(* ===== verification/Proc.v ===== *)
(** * proc.c: the synthetic files of /proc

    The handlers of /proc/sys/vm/mmap_min_addr and /proc/<pid>/mem. *)

From S2P Require Import Prelude CString Kernel State Tunables Override Synth SynthFrames.

Open Scope Z_scope.

(** [__builtin_add_overflow] on [off_t]: [None] on overflow. *)
Definition add_off_t (a b : Z) : option Z :=
  if (- 2 ^ 63 <=? a + b) && (a + b <? 2 ^ 63) then Some (a + b) else None.

(** ** /proc/sys/vm/mmap_min_addr *)

(** What the file holds: [snprintf (tmp, 32, "%ld\n", tunable)]. *)
Definition min_addr_text (m : mem) : string :=
  snprintf_s 32 (fmt_d (wslcompat_tunable_int (options m) "mmap_min_addr" 4096) +:+
                 String (Ascii.ascii_of_nat 10) "").

(** [memcpy] of the part of [text] that starts at [off], at most [count] bytes. *)
Definition slice (text : string) (off count : Z) : string :=
  let len := Z.of_nat (String.length text) in
  let take := if len - off <? count then len - off else count in
  strtake (Z.to_nat take) (strdrop (Z.to_nat off) text).

Section min_addr.
Context {W : Type} `{!Kernel W}.
Local Abbreviation M := (prog (st W)).

Definition get_pos (e : nat) : M Z := getm (λ m, pos (entry_at m e)).
Definition put_pos (e : nat) (p : Z) : M unit := setm (upd_entry e (set_pos p)).

Definition mmap_min_addr_read (e : nat) (count : Z) : M (option string) :=
  let* text := getm min_addr_text in
  let* p := get_pos e in
  if Z.of_nat (String.length text) <=? p then ret (Some "")
  else
    let out := slice text p count in
    put_pos e (p + Z.of_nat (String.length out)) ;;*
    ret (Some out).

Definition mmap_min_addr_lseek (e : nat) (offset whence : Z) : M (option Z) :=
  let* p := get_pos e in
  let new_pos := if (whence =? SEEK_SET) || (whence =? SEEK_END) then Some offset
                 else if whence =? SEEK_CUR then add_off_t p offset
                 else None in
  match new_pos with
  | None => fail_with EINVAL
  | Some np => if np <? 0 then fail_with EINVAL else put_pos e np ;;* ret (Some np)
  end.

Definition mmap_min_addr_pread (e : nat) (count offset : Z) : M (option string) :=
  if offset <? 0 then fail_with EINVAL
  else
    let* text := getm min_addr_text in
    if Z.of_nat (String.length text) <=? offset then ret (Some "")
    else ret (Some (slice text offset count)).

Definition mmap_min_addr_describe (e : nat) : M string :=
  ret "/proc/sys/vm/mmap_min_addr polyfill".

Definition mmap_min_addr_ops : synth_ops W :=
  {| op_read := Some mmap_min_addr_read; op_pread := Some mmap_min_addr_pread;
     op_lseek := Some mmap_min_addr_lseek; op_describe := Some mmap_min_addr_describe;
     op_write := None; op_pwrite := None; op_readv := None;
     op_writev := None; op_preadv := None; op_pwritev := None; op_mmap := None;
     op_ioctl := None; op_fcntl := None; op_fsync := None; op_fdatasync := None;
     op_ftruncate := None; op_fchmod := None; op_fchown := None; op_fallocate := None;
     op_fgetxattr := None; op_fsetxattr := None; op_flistxattr := None; op_fremovexattr := None;
     op_close := None; op_dup := None; op_release := None; op_passthru := None;
     op_relocate := None |}.
End min_addr.

(** ** /proc/<pid>/mem *)
Section pid_mem.
Context {W : Type} `{!Kernel W}.
Local Abbreviation M := (prog (st W)).

(** [(pid_t) (uintptr_t) e->userptr]. *)
Definition entry_pid (e : nat) : M Z :=
  getm (λ m, match e_userptr (entry_at m e) with up_pid p => p | _ => 0 end).

(** The remote I/O vector: [n] bytes at the address [p], cast from a signed offset. *)
Definition remote_at (p n : Z) : iovec := {| iov_base := wrap_u 64 p; iov_len := n |}.

Definition advance (e : nat) (n : Z) : M unit :=
  if 0 <? n then let* p := get_pos e in put_pos e (p + n) else ret tt.

Definition proc_pid_mem_read (e : nat) (count : Z) : M (option string) :=
  let* p := get_pos e in
  let* pid := entry_pid e in
  let* n := sys (k_process_vm_read pid count (remote_at p count)) in
  match n with
  | None => ret None
  | Some b => advance e (Z.of_nat (String.length b)) ;;* ret (Some b)
  end.

Definition proc_pid_mem_write (e : nat) (buf : string) : M (option Z) :=
  let count := Z.of_nat (String.length buf) in
  let* p := get_pos e in
  let* pid := entry_pid e in
  let* n := sys (k_process_vm_write pid buf (remote_at p count)) in
  match n with
  | None => ret None
  | Some n => advance e n ;;* ret (Some n)
  end.

Definition proc_pid_mem_pread (e : nat) (count offset : Z) : M (option string) :=
  let* pid := entry_pid e in
  sys (k_process_vm_read pid count (remote_at offset count)).

Definition proc_pid_mem_pwrite (e : nat) (buf : string) (offset : Z) : M (option Z) :=
  let* pid := entry_pid e in
  sys (k_process_vm_write pid buf (remote_at offset (Z.of_nat (String.length buf)))).

(** The total length of an I/O vector in [size_t]: [None] when the sum overflows. *)
Fixpoint iov_total (iov : list iovec) (total : Z) : option Z :=
  match iov with
  | [] => Some total
  | v :: iov' => if 2 ^ 64 <=? total + iov_len v then None else iov_total iov' (total + iov_len v)
  end.

Definition with_total {A} (iov : list iovec) (k : Z → M (option A)) : M (option A) :=
  match iov_total iov 0 with
  | None => fail_with EINVAL
  | Some total => if SSIZE_MAX <? total then fail_with EINVAL else k total
  end.

Definition proc_pid_mem_preadv (e : nat) (iov : list iovec) (offset : Z) : M (option Z) :=
  with_total iov (λ total,
    let* pid := entry_pid e in
    sys (k_process_vm_readv pid iov (remote_at offset total))).

Definition proc_pid_mem_pwritev (e : nat) (iov : list iovec) (offset : Z) : M (option Z) :=
  with_total iov (λ total,
    let* pid := entry_pid e in
    sys (k_process_vm_writev pid iov (remote_at offset total))).

Definition proc_pid_mem_readv (e : nat) (iov : list iovec) : M (option Z) :=
  let* p := get_pos e in
  let* n := proc_pid_mem_preadv e iov p in
  match n with None => ret None | Some n => advance e n ;;* ret (Some n) end.

Definition proc_pid_mem_writev (e : nat) (iov : list iovec) : M (option Z) :=
  let* p := get_pos e in
  let* n := proc_pid_mem_pwritev e iov p in
  match n with None => ret None | Some n => advance e n ;;* ret (Some n) end.

Definition proc_pid_mem_lseek (e : nat) (offset whence : Z) : M (option Z) :=
  let* p := get_pos e in
  let new_pos := if whence =? SEEK_SET then Some offset
                 else if whence =? SEEK_CUR then add_off_t p offset
                 else None in
  match new_pos with
  | None => fail_with EINVAL
  | Some np => if np <? 0 then fail_with EINVAL else put_pos e np ;;* ret (Some np)
  end.

Definition proc_pid_mem_describe (e : nat) : M string :=
  let* pid := entry_pid e in ret ("/proc/" +:+ fmt_d pid +:+ "/mem polyfill").

Definition proc_pid_mem_ops : synth_ops W :=
  {| op_read := Some proc_pid_mem_read; op_write := Some proc_pid_mem_write;
     op_pread := Some proc_pid_mem_pread; op_pwrite := Some proc_pid_mem_pwrite;
     op_readv := Some proc_pid_mem_readv; op_writev := Some proc_pid_mem_writev;
     op_preadv := Some proc_pid_mem_preadv; op_pwritev := Some proc_pid_mem_pwritev;
     op_lseek := Some proc_pid_mem_lseek; op_describe := Some proc_pid_mem_describe;
     op_mmap := None; op_ioctl := None; op_fcntl := None; op_fsync := None; op_fdatasync := None;
     op_ftruncate := None; op_fchmod := None; op_fchown := None; op_fallocate := None;
     op_fgetxattr := None; op_fsetxattr := None; op_flistxattr := None; op_fremovexattr := None;
     op_close := None; op_dup := None; op_release := None; op_passthru := None;
     op_relocate := None |}.

(** [proc_parse_pid], the part of the path after "/proc/". *)
Definition proc_parse_pid (p : string) : M Z :=
  if starts_with "self/" p then getpid
  else
    let (v, rest) := strtol p 10 in
    if negb (starts_with "/" rest) || (v <=? 0) || (INT_MAX <? v) then ret (-1) else ret v.
End pid_mem.

(** ** The synthetic file as a byte stream *)
Lemma strlen_drop n s : String.length (strdrop n s) = (String.length s - n)%nat.
Proof. revert s. induction n; intros [|c s]; simpl; auto. Qed.

Lemma strtake_split a b s : strtake (a + b) s = strtake a s +:+ strtake b (strdrop a s).
Proof.
  revert s. induction a as [|a IH]; intros [|c s]; simpl; [done..|by destruct b|].
  by rewrite IH.
Qed.

Lemma strdrop_drop a b s : strdrop b (strdrop a s) = strdrop (a + b) s.
Proof. revert s. induction a as [|a IH]; intros [|c s]; simpl; auto. by destruct b. Qed.

Lemma slice_length text off count :
  0 ≤ off ≤ Z.of_nat (String.length text) → 0 ≤ count →
  Z.of_nat (String.length (slice text off count)) =
  Z.min count (Z.of_nat (String.length text) - off).
Proof.
  intros Ho Hc. unfold slice. rewrite strtake_length, strlen_drop.
  destruct (_ <? count) eqn:E; [apply Z.ltb_lt in E|apply Z.ltb_ge in E]; lia.
Qed.

Lemma slice_split text off a b :
  0 ≤ off → 0 ≤ a → 0 ≤ b → off + a ≤ Z.of_nat (String.length text) →
  slice text off (a + b) = slice text off a +:+ slice text (off + a) b.
Proof.
  intros Ho Ha Hb Hlen. unfold slice. set (len := Z.of_nat (String.length text)) in *.
  destruct (len - off <? a) eqn:E1; [apply Z.ltb_lt in E1; lia|].
  replace (strdrop (Z.to_nat (off + a)) text) with (strdrop (Z.to_nat a) (strdrop (Z.to_nat off) text))
    by (rewrite strdrop_drop; f_equal; lia).
  rewrite <-strtake_split. f_equal.
  destruct (len - off <? a + b) eqn:E2; destruct (len - (off + a) <? b) eqn:E3;
    rewrite ?Z.ltb_lt, ?Z.ltb_ge in *; lia.
Qed.

Section stream.
Context {W : Type} `{!Kernel W}.

Lemma min_addr_upd_pos e p m : min_addr_text (upd_entry e (set_pos p) m) = min_addr_text m.
Proof. done. Qed.

(** The state after the position moved. *)
Definition seeked (e : nat) (p : Z) (s : st W) : st W :=
  mkst (upd_entry e (set_pos p) (s_mem s)) (s_world s) (s_errno s).

Lemma min_addr_read_run e count (s : st W) :
  let text := min_addr_text (s_mem s) in
  let p := pos (entry_at (s_mem s) e) in
  (e < length (synth_table (s_mem s)))%nat →
  mmap_min_addr_read e count s =
  if Z.of_nat (String.length text) <=? p then Ret (Some "") s
  else Ret (Some (slice text p count)) (seeked e (p + Z.of_nat (String.length (slice text p count))) s).
Proof. intros text p He. unfold mmap_min_addr_read, get_pos, put_pos. run_simpl. by destruct (_ <=? _). Qed.

(** A read returns what a positional read at the file position returns, never more than was asked
    for, and moves the position by what it returned. *)
Theorem min_addr_read_pread e count (s s' : st W) out :
  (e < length (synth_table (s_mem s)))%nat → 0 ≤ pos (entry_at (s_mem s) e) → 0 ≤ count →
  mmap_min_addr_read e count s = Ret (Some out) s' →
  mmap_min_addr_pread e count (pos (entry_at (s_mem s) e)) s = Ret (Some out) s ∧
  Z.of_nat (String.length out) ≤ count ∧
  pos (entry_at (s_mem s') e) = pos (entry_at (s_mem s) e) + Z.of_nat (String.length out).
Proof.
  intros He Hp Hc. rewrite min_addr_read_run by done. unfold mmap_min_addr_pread.
  destruct (_ <? 0) eqn:E0; [apply Z.ltb_lt in E0; lia|]. run_simpl.
  destruct (_ <=? pos _) eqn:E; intros [= <- <-]; [simpl; split_and!; [done|lia|lia]|].
  apply Z.leb_gt in E. split; [done|]. split.
  - rewrite slice_length by lia. lia.
  - cbn [s_mem seeked]. by rewrite entry_at_upd_eq.
Qed.

(** Reading [a] bytes and then [b] bytes gives, put together, what reading [a + b] bytes gives, and
    leaves the file at the same position. *)
Theorem min_addr_reads_concat e a b (s s1 s2 s' : st W) x y z :
  (e < length (synth_table (s_mem s)))%nat → 0 ≤ pos (entry_at (s_mem s) e) → 0 ≤ a → 0 ≤ b →
  mmap_min_addr_read e a s = Ret (Some x) s1 → mmap_min_addr_read e b s1 = Ret (Some y) s2 →
  mmap_min_addr_read e (a + b) s = Ret (Some z) s' →
  x +:+ y = z ∧ s_mem s2 = s_mem s'.
Proof.
  intros He Hp Ha Hb. rewrite (min_addr_read_run e a s), (min_addr_read_run e (a + b) s) by done.
  set (text := min_addr_text (s_mem s)). set (p := pos (entry_at (s_mem s) e)) in *.
  set (len := Z.of_nat (String.length text)) in *.
  destruct (len <=? p) eqn:E; intros [= <- <-].
  { rewrite min_addr_read_run by done. fold text p len. rewrite E.
    intros H1 H2. by simplify_eq. }
  apply Z.leb_gt in E. intros E2 [= <- <-]. revert E2.
  rewrite min_addr_read_run by (cbn [s_mem seeked]; by rewrite length_upd_entry).
  cbn [s_mem seeked]. rewrite entry_at_upd_eq, min_addr_upd_pos by done.
  fold text len. cbn [pos set_pos].
  pose proof (slice_length text p a) as La. pose proof (slice_length text p (a + b)) as Lab.
  fold len in La, Lab. rewrite La by lia. rewrite Lab by lia.
  destruct (Z.le_gt_cases a (len - p)) as [Hle|Hgt].
  - rewrite Z.min_l by done. destruct (len <=? p + a) eqn:E2.
    + apply Z.leb_le in E2. intros [= <- <-].
      rewrite slice_split by lia.
      assert (slice text (p + a) b = "") as ->.
      { assert (Z.of_nat (String.length (slice text (p + a) b)) = 0) as Hz
          by (rewrite slice_length by (fold len; lia); fold len; lia).
        by destruct (slice text (p + a) b). }
      split; [done|]. cbn [s_mem seeked]. do 2 f_equal. lia.
    + apply Z.leb_gt in E2. intros [= <- <-]. rewrite slice_split by lia. split; [done|].
      cbn [s_mem seeked]. rewrite upd_entry_compose. rewrite slice_length by (fold len; lia).
      fold len. unfold upd_entry. f_equal. apply list_alter_ext; [|done]. intros q _.
      unfold compose, set_pos. simpl. f_equal. lia.
  - rewrite Z.min_r by lia. destruct (len <=? p + (len - p)) eqn:E2; [|apply Z.leb_gt in E2; lia].
    intros [= <- <-]. rewrite Z.min_r by lia. split; [|done].
    assert (slice text p (a + b) = slice text p a) as ->.
    { unfold slice. fold len. destruct (len - p <? a + b) eqn:E3, (len - p <? a) eqn:E4;
        rewrite ?Z.ltb_lt, ?Z.ltb_ge in *; (done || lia). }
    apply append_empty.
Qed.

(** A successful seek lands where it says, at a non-negative position; a failed one leaves the
    position and reports [EINVAL]. *)
Theorem min_addr_lseek_bounds e offset whence (s s' : st W) r :
  (e < length (synth_table (s_mem s)))%nat →
  mmap_min_addr_lseek e offset whence s = Ret r s' →
  match r with
  | Some p => 0 ≤ p ∧ pos (entry_at (s_mem s') e) = p
  | None => s_mem s' = s_mem s ∧ s_errno s' = EINVAL
  end.
Proof.
  intros He. unfold mmap_min_addr_lseek, get_pos, put_pos, fail_with. run_simpl.
  destruct (if _ || _ then _ else _) as [p|]; [|by intros [= <- <-]].
  destruct (p <? 0) eqn:E; [by intros [= <- <-]|]. intros [= <- <-].
  apply Z.ltb_ge in E. split; [done|]. cbn [s_mem]. by rewrite entry_at_upd_eq.
Qed.
End stream.

(** The total of an I/O vector of non-negative lengths is computed exactly, and refused exactly when it
    does not fit in [size_t]. *)
Lemma iov_total_exact iov :
  Forall (λ v, 0 ≤ iov_len v) iov →
  let sum := foldr (λ v a, iov_len v + a) 0 iov in
  iov_total iov 0 = if sum <? 2 ^ 64 then Some sum else None.
Proof.
  intros Hf sum.
  assert (∀ l t, Forall (λ v, 0 ≤ iov_len v) l → 0 ≤ t < 2 ^ 64 →
    let n := t + foldr (λ v a, iov_len v + a) 0 l in
    0 ≤ foldr (λ v a, iov_len v + a) 0 l ∧
    iov_total l t = if n <? 2 ^ 64 then Some n else None) as H.
  { clear. induction l as [|v l IH]; intros t Hf Ht; simpl.
    - split; [lia|]. rewrite Z.add_0_r. destruct (t <? _) eqn:E; [done|apply Z.ltb_ge in E; lia].
    - apply Forall_cons in Hf as [Hv Hf]. destruct (2 ^ 64 <=? t + iov_len v) eqn:E.
      + apply Z.leb_le in E. destruct (IH 0 Hf) as [Hn _]; [lia|]. split; [lia|].
        destruct (_ <? _) eqn:E2; [apply Z.ltb_lt in E2; lia|done].
      + apply Z.leb_gt in E. destruct (IH (t + iov_len v) Hf) as [Hn ->]; [lia|].
        split; [lia|]. by rewrite Z.add_assoc. }
  destruct (H iov 0 Hf) as [_ ->]; [lia|]. by rewrite Z.add_0_l.
Qed.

__What you will do__
Provide only the number of lines from the material above that include the word "bytes".

__Output of the exercise__
3